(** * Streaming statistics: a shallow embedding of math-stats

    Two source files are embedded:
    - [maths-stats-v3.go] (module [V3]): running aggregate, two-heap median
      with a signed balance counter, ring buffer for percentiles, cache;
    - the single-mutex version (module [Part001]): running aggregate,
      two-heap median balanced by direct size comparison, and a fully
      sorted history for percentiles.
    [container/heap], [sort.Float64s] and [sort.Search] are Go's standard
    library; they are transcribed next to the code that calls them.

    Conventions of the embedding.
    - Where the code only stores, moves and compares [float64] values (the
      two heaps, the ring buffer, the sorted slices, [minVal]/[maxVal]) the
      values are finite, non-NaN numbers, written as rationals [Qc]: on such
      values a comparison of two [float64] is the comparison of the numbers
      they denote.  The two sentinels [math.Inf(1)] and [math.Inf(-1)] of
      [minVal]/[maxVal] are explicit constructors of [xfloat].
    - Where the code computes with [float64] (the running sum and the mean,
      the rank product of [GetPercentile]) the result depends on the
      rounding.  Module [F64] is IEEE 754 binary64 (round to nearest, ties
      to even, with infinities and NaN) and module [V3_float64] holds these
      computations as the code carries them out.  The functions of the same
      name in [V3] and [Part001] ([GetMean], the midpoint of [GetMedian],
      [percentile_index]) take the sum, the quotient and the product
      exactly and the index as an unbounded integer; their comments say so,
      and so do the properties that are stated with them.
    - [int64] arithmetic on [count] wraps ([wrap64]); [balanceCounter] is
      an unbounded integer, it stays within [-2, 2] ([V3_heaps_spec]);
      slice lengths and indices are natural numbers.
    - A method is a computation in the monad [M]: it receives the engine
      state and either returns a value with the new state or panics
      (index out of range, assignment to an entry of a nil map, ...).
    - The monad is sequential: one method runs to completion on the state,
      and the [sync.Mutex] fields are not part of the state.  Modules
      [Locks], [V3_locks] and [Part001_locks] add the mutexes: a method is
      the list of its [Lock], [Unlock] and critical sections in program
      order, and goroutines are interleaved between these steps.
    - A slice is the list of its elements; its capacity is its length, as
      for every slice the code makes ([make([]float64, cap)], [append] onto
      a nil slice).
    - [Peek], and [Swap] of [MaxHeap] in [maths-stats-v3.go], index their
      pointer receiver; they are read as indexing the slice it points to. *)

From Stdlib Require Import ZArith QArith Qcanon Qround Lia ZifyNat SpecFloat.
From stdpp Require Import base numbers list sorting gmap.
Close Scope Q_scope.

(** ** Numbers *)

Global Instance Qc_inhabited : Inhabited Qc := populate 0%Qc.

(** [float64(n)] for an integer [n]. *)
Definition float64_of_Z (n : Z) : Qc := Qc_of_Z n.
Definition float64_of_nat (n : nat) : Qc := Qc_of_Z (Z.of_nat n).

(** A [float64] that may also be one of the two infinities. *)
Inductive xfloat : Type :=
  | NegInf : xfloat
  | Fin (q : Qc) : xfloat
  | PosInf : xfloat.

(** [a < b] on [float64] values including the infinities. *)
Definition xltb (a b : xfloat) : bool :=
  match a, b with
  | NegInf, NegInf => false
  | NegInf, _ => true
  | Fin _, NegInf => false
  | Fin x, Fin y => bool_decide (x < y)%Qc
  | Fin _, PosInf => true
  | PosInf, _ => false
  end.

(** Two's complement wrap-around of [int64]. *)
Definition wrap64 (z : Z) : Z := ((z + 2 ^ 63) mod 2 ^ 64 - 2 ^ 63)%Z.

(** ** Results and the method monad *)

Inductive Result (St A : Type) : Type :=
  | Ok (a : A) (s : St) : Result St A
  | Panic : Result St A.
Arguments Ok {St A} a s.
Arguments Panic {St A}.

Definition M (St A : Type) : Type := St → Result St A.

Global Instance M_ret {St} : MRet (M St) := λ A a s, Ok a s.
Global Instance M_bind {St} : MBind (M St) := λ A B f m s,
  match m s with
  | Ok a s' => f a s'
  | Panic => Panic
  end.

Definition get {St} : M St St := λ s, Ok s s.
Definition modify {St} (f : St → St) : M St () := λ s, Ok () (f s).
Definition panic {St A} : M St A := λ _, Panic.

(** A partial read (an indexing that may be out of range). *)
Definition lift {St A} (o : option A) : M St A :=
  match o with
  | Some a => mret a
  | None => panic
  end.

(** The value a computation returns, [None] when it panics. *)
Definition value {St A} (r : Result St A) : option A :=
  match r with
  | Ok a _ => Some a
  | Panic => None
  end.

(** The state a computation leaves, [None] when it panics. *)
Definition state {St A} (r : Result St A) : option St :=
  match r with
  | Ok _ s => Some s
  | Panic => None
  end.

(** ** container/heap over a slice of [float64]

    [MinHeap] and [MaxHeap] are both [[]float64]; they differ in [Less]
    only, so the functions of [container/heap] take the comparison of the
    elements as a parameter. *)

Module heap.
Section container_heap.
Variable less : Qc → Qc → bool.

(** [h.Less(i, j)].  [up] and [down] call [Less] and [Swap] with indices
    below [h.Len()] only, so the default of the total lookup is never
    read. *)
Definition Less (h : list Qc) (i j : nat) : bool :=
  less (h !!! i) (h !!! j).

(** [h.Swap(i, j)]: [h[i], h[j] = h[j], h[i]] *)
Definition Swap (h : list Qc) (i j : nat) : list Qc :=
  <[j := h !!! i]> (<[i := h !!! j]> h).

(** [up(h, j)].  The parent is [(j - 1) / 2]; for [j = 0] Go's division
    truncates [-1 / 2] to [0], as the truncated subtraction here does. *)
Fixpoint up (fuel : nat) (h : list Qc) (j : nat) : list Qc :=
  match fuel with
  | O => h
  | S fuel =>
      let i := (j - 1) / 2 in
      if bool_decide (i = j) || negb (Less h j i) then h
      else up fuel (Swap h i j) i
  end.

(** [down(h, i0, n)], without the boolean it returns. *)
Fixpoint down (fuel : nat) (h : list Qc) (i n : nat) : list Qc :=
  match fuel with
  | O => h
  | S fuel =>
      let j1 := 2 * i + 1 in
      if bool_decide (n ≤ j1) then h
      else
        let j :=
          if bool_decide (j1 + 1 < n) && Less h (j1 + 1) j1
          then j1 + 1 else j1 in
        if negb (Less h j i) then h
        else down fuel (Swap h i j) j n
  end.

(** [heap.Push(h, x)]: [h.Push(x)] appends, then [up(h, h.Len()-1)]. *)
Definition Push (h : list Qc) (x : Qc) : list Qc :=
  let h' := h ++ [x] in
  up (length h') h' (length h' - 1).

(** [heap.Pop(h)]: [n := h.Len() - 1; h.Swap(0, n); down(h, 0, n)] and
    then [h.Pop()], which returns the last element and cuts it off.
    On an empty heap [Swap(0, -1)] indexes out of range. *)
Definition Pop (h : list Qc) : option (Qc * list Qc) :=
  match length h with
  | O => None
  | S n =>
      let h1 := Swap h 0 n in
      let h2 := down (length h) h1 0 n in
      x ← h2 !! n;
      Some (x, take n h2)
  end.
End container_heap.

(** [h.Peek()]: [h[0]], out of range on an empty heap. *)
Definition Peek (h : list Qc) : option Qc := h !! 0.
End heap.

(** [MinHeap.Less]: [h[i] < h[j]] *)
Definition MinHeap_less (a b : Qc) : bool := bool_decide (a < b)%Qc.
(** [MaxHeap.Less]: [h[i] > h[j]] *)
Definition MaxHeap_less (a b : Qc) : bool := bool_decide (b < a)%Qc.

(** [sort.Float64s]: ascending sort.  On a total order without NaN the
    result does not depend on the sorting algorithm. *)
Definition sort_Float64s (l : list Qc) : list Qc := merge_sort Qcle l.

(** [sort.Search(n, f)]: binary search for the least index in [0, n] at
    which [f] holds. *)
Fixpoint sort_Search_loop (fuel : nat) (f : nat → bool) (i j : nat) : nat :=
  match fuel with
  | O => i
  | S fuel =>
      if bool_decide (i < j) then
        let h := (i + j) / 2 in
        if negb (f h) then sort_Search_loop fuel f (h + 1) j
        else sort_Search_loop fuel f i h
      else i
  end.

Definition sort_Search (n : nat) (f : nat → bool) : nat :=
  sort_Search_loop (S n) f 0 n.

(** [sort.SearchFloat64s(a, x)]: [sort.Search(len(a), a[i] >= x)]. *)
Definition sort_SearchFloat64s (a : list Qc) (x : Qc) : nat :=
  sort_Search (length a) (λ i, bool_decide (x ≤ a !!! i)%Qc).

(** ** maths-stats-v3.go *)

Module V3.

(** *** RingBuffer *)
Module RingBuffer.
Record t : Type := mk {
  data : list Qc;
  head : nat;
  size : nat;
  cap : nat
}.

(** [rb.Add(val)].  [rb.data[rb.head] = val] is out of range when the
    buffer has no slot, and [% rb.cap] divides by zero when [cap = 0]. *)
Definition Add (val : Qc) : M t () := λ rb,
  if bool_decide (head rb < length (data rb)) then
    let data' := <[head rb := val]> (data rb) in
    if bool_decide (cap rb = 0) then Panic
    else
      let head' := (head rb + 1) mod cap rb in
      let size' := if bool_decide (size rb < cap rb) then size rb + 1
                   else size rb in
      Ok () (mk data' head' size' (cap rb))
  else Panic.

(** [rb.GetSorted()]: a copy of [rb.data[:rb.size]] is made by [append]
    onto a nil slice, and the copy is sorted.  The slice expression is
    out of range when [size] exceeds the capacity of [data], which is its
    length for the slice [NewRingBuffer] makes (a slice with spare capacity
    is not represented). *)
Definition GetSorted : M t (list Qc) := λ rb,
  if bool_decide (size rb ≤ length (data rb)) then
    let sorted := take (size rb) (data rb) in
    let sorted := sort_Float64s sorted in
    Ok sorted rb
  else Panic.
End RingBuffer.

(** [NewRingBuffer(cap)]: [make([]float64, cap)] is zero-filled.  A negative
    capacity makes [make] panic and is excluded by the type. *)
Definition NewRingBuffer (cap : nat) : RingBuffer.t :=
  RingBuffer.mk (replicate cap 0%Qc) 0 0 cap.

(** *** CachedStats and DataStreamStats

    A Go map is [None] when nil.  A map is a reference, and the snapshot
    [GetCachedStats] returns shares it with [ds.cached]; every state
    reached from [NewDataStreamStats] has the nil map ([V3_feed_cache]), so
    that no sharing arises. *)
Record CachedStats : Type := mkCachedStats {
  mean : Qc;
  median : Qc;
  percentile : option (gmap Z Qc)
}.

Aim of the exercise :: Output only an exact transcription of the lines above from the one with "(** ** maths-stats-v3.go *)" up to and including the one with "A Go map is".

Task answer ::
(** ** maths-stats-v3.go *)

Module V3.

(** *** RingBuffer *)
Module RingBuffer.
Record t : Type := mk {
  data : list Qc;
  head : nat;
  size : nat;
  cap : nat
}.

(** [rb.Add(val)].  [rb.data[rb.head] = val] is out of range when the
    buffer has no slot, and [% rb.cap] divides by zero when [cap = 0]. *)
Definition Add (val : Qc) : M t () := λ rb,
  if bool_decide (head rb < length (data rb)) then
    let data' := <[head rb := val]> (data rb) in
    if bool_decide (cap rb = 0) then Panic
    else
      let head' := (head rb + 1) mod cap rb in
      let size' := if bool_decide (size rb < cap rb) then size rb + 1
                   else size rb in
      Ok () (mk data' head' size' (cap rb))
  else Panic.

(** [rb.GetSorted()]: a copy of [rb.data[:rb.size]] is made by [append]
    onto a nil slice, and the copy is sorted.  The slice expression is
    out of range when [size] exceeds the capacity of [data], which is its
    length for the slice [NewRingBuffer] makes (a slice with spare capacity
    is not represented). *)
Definition GetSorted : M t (list Qc) := λ rb,
  if bool_decide (size rb ≤ length (data rb)) then
    let sorted := take (size rb) (data rb) in
    let sorted := sort_Float64s sorted in
    Ok sorted rb
  else Panic.
End RingBuffer.

(** [NewRingBuffer(cap)]: [make([]float64, cap)] is zero-filled.  A negative
    capacity makes [make] panic and is excluded by the type. *)
Definition NewRingBuffer (cap : nat) : RingBuffer.t :=
  RingBuffer.mk (replicate cap 0%Qc) 0 0 cap.

(** *** CachedStats and DataStreamStats

    A Go map is [None] when nil.  A map is a reference, and the snapshot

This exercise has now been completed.